* ASSIGNED TASK
Look through the data below and extract, unchanged, the lines from the one that contains "rewrite <- Hdim." to the one that contains "Lemma ord2ymd_year (n", both included.

[Opening DATA section]

Lemma days_before_year_decomposed (a b c e : Z) :
  0 <= a -> 0 <= b <= 3 -> 0 <= c <= 24 -> 0 <= e <= 3 ->
  days_before_year (a * 400 + 1 + b * 100 + c * 4 + e)
  = 146097 * a + 36524 * b + 1461 * c + 365 * e.
Proof.
  intros Ha Hb Hc He. unfold days_before_year. cbv zeta.
  Z.to_euclidean_division_equations. lia.
Qed.

Lemma is_leap_decomposed (a b c e : Z) :
  0 <= a -> 0 <= b <= 3 -> 0 <= c <= 24 -> 0 <= e <= 3 ->
  is_leap (a * 400 + 1 + b * 100 + c * 4 + e)
  = (e =? 3) && (negb (c =? 24) || (b =? 3)).
Proof.
  intros Ha Hb Hc He. unfold is_leap.
  set (y := a * 400 + 1 + b * 100 + c * 4 + e).
  assert (H4 : (y mod 4 =? 0) = (e =? 3)).
  { apply eq_true_iff_eq. rewrite !Z.eqb_eq. subst y.
    Z.to_euclidean_division_equations. lia. }
  assert (H100 : e = 3 -> (y mod 100 =? 0) = (c =? 24)).
  { intros ->. apply eq_true_iff_eq. rewrite !Z.eqb_eq. subst y.
    Z.to_euclidean_division_equations. lia. }
  assert (H400 : e = 3 -> c = 24 -> (y mod 400 =? 0) = (b =? 3)).
  { intros -> ->. apply eq_true_iff_eq. rewrite !Z.eqb_eq. subst y.
    Z.to_euclidean_division_equations. lia. }
  rewrite H4. destruct (e =? 3) eqn:E3; [|reflexivity].
  apply Z.eqb_eq in E3. rewrite (H100 E3). simpl andb.
  destruct (c =? 24) eqn:E24; [|reflexivity].
  apply Z.eqb_eq in E24. rewrite (H400 E3 E24). reflexivity.
Qed.

Lemma ord2ymd_spec (n : Z) :
  MIN_ORDINAL <= n <= MAX_ORDINAL ->
  let '(y, m, d) := ord2ymd n in
  1 <= y <= 9999 /\ 1 <= m <= 12 /\ 1 <= d <= days_in_month y m
  /\ ymd2ord y m d = n.
Proof.
  unfold MIN_ORDINAL, MAX_ORDINAL. intros Hn. rewrite ord2ymd_unfold. cbv zeta.
  set (n0 := n - 1).
  pose proof (Z.div_mod n0 146097 ltac:(lia)) as E400.
  pose proof (Z.mod_pos_bound n0 146097 ltac:(lia)) as B400.
  set (a := n0 / 146097) in *. set (r400 := n0 mod 146097) in *.
  pose proof (Z.div_mod r400 36524 ltac:(lia)) as E100.
  pose proof (Z.mod_pos_bound r400 36524 ltac:(lia)) as B100.
  set (b := r400 / 36524) in *. set (r100 := r400 mod 36524) in *.
  pose proof (Z.div_mod r100 1461 ltac:(lia)) as E4.
  pose proof (Z.mod_pos_bound r100 1461 ltac:(lia)) as B4.
  set (c := r100 / 1461) in *. set (r4 := r100 mod 1461) in *.
  pose proof (Z.div_mod r4 365 ltac:(lia)) as E1.
  pose proof (Z.mod_pos_bound r4 365 ltac:(lia)) as B1.
  set (e := r4 / 365) in *. set (k := r4 mod 365) in *.
  assert (Ha : 0 <= a <= 24) by (subst n0; lia).
  assert (Hb : 0 <= b <= 4) by lia.
  assert (Hc : 0 <= c <= 24) by lia.
  assert (He : 0 <= e <= 4) by lia.
  clearbody a r400 b r100 c r4 e k. subst n0.
  destruct (e =? 4) eqn:Ee4; [apply Z.eqb_eq in Ee4 | apply Z.eqb_neq in Ee4].
  - (* last day of a leap year inside a century *)
    simpl orb. cbv iota.
    assert (Hb3 : b <= 3) by lia. assert (Hc23 : c <= 23) by lia.
    assert (Hk : k = 0) by lia. subst e k.
    replace (a * 400 + 1 + b * 100 + c * 4 + 4 - 1)
      with (a * 400 + 1 + b * 100 + c * 4 + 3) by lia.
    unfold days_in_month, ymd2ord, days_before_month.
    rewrite days_before_year_decomposed, is_leap_decomposed by lia.
    replace (c =? 24) with false by (symmetry; apply Z.eqb_neq; lia).
    change (12 =? 2) with false. change (2 <? 12) with true.
    change (3 =? 3) with true.
    cbn [andb orb negb DAYS_IN_MONTH DAYS_BEFORE_MONTH]. lia.
  - destruct (b =? 4) eqn:Eb4; [apply Z.eqb_eq in Eb4 | apply Z.eqb_neq in Eb4].
    + (* last day of a 400-year cycle *)
      simpl orb. cbv iota.
      assert (c = 0 /\ e = 0 /\ k = 0) by lia. destruct H as [-> [-> ->]]. subst b.
      replace (a * 400 + 1 + 4 * 100 + 0 * 4 + 0 - 1)
        with (a * 400 + 1 + 3 * 100 + 24 * 4 + 3) by lia.
      unfold days_in_month, ymd2ord, days_before_month.
      rewrite days_before_year_decomposed, is_leap_decomposed by lia.
      change (12 =? 2) with false. change (2 <? 12) with true.
      change (3 =? 3) with true. change (24 =? 24) with true.
      cbn [andb orb negb DAYS_IN_MONTH DAYS_BEFORE_MONTH]. lia.
    + simpl orb. cbv iota.
      assert (Hb3 : 0 <= b <= 3) by lia. assert (He3 : 0 <= e <= 3) by lia.
      set (leapyear := (e =? 3) && (negb (c =? 24) || (b =? 3))).
      pose proof (md_of_spec leapyear k) as Hmd.
      destruct (md_of leapyear k) as [m d].
      destruct Hmd as [Hm [Hd Hsum]]; [destruct leapyear; lia|].
      unfold days_in_month, ymd2ord, days_before_month.
      rewrite days_before_year_decomposed, is_leap_decomposed by lia.
      fold leapyear.
      assert (Hdim : DAYS_IN_MONTH m + (if (m =? 2) && leapyear then 1 else 0)
                     = if (m =? 2) && leapyear then 29 else DAYS_IN_MONTH m).
      { destruct (m =? 2) eqn:Em; [|simpl; lia].
        apply Z.eqb_eq in Em. subst m. destruct leapyear; reflexivity. }
      rewrite <- Hdim.
      assert (Hyear : 146097 * a + 36524 * b + 1461 * c + 365 * e + k + 1 <= 3652059)
        by lia.
      repeat split; try lia.
  Qed.

Ltac month_case :=
  cbn [DAYS_BEFORE_MONTH DAYS_IN_MONTH andb Z.eqb Z.ltb Z.compare
       Pos.eqb Pos.compare Pos.compare_cont] in *;
  lia.

Lemma month_day_bound (y m d : Z) :
  1 <= m <= 12 -> 1 <= d <= days_in_month y m ->
  1 <= days_before_month y m + d <= 365 + (if is_leap y then 1 else 0).
Proof.
  intros Hm Hd. unfold days_in_month, days_before_month in *.
  assert (Hc : m = 1 \/ m = 2 \/ m = 3 \/ m = 4 \/ m = 5 \/ m = 6 \/ m = 7
               \/ m = 8 \/ m = 9 \/ m = 10 \/ m = 11 \/ m = 12) by lia.
  destruct (is_leap y);
    repeat (destruct Hc as [->|Hc]; [month_case|]); subst m; month_case.
Qed.

(** A day from 1000-01-01 on has a year of four digits. *)
Lemma ord2ymd_year (n : Z) :
  datetime 1000 1 1 <= n <= MAX_ORDINAL -> 1000 <= fst (fst (ord2ymd n)).
Proof.
  change (datetime 1000 1 1) with 364878. intros Hn.
  assert (Hr : MIN_ORDINAL <= n <= MAX_ORDINAL) by (unfold MIN_ORDINAL; lia).
  pose proof (ord2ymd_spec n Hr) as H.
  destruct (ord2ymd n) as [[y m] d]. cbn [fst].
  destruct H as [Hy [Hm [Hd Hymd]]].
  pose proof (month_day_bound y m d Hm Hd) as Hb.
  unfold ymd2ord in Hymd.
  destruct (Z_lt_le_dec y 1000) as [Hlt|]; [exfalso|assumption].
  destruct (Z.eq_dec y 999) as [->|Hne].
  - change (is_leap 999) with false in Hb.
    change (days_before_year 999) with 364512 in Hymd. lia.
  - assert (0 <= days_before_year y <= 364147).
    { unfold days_before_year. cbv zeta.
      Z.to_euclidean_division_equations. lia. }
    destruct (is_leap y); lia.
Qed.

(** [strptime] reads back what [strftime] writes, for every day from
    1000-01-01 to 9999-12-31. *)
Lemma strptime_strftime (n : Z) :
  datetime 1000 1 1 <= n <= MAX_ORDINAL -> strptime (strftime n) = Some n.
Proof.
  intros Hn. pose proof (ord2ymd_year n Hn) as Hy1000.
  assert (Hr : MIN_ORDINAL <= n <= MAX_ORDINAL).
  { change (datetime 1000 1 1) with 364878 in Hn. unfold MIN_ORDINAL. lia. }
  pose proof (ord2ymd_spec n Hr) as H.
  unfold strftime, strptime. destruct (ord2ymd n) as [[y m] d].
  destruct H as [Hy [Hm [Hd Hymd]]]. cbn [fst] in Hy1000.
  unfold year_digits.
  replace (y <? 10) with false by (symmetry; apply Z.ltb_ge; lia).
  replace (y <? 100) with false by (symmetry; apply Z.ltb_ge; lia).
  replace (y <? 1000) with false by (symmetry; apply Z.ltb_ge; lia).
  rewrite parse_year_pad4 by lia. cbn [expect_dash is_char Ascii.eqb Bool.eqb].
  rewrite parse_month_pad2 by lia. cbn [expect_dash is_char Ascii.eqb Bool.eqb].
  assert (Hd31 : d <= 31).
  { unfold days_in_month in Hd.
    destruct ((m =? 2) && is_leap y); [lia|].
    assert (DAYS_IN_MONTH m <= 31); [|lia].
    assert (Hc : m = 1 \/ m = 2 \/ m = 3 \/ m = 4 \/ m = 5 \/ m = 6 \/ m = 7
                 \/ m = 8 \/ m = 9 \/ m = 10 \/ m = 11 \/ m = 12) by lia.
    repeat (destruct Hc as [->|Hc]; [cbn; lia|]). subst m. cbn. lia. }
  rewrite parse_day_pad2 by lia.
  replace ((1 <=? y) && (1 <=? d) && (d <=? days_in_month y m)) with true.
  - now rewrite Hymd.
  - symmetry. rewrite !andb_true_iff, !Z.leb_le. lia.
Qed.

[Closing DATA section]

* EXERCISE SOLUTION
      rewrite <- Hdim.
      assert (Hyear : 146097 * a + 36524 * b + 1461 * c + 365 * e + k + 1 <= 3652059)
        by lia.
      repeat split; try lia.
  Qed.

Ltac month_case :=
  cbn [DAYS_BEFORE_MONTH DAYS_IN_MONTH andb Z.eqb Z.ltb Z.compare
       Pos.eqb Pos.compare Pos.compare_cont] in *;
  lia.

Lemma month_day_bound (y m d : Z) :
  1 <= m <= 12 -> 1 <= d <= days_in_month y m ->
  1 <= days_before_month y m + d <= 365 + (if is_leap y then 1 else 0).
Proof.
  intros Hm Hd. unfold days_in_month, days_before_month in *.
  assert (Hc : m = 1 \/ m = 2 \/ m = 3 \/ m = 4 \/ m = 5 \/ m = 6 \/ m = 7
               \/ m = 8 \/ m = 9 \/ m = 10 \/ m = 11 \/ m = 12) by lia.
  destruct (is_leap y);
    repeat (destruct Hc as [->|Hc]; [month_case|]); subst m; month_case.
Qed.

(** A day from 1000-01-01 on has a year of four digits. *)
Lemma ord2ymd_year (n : Z) :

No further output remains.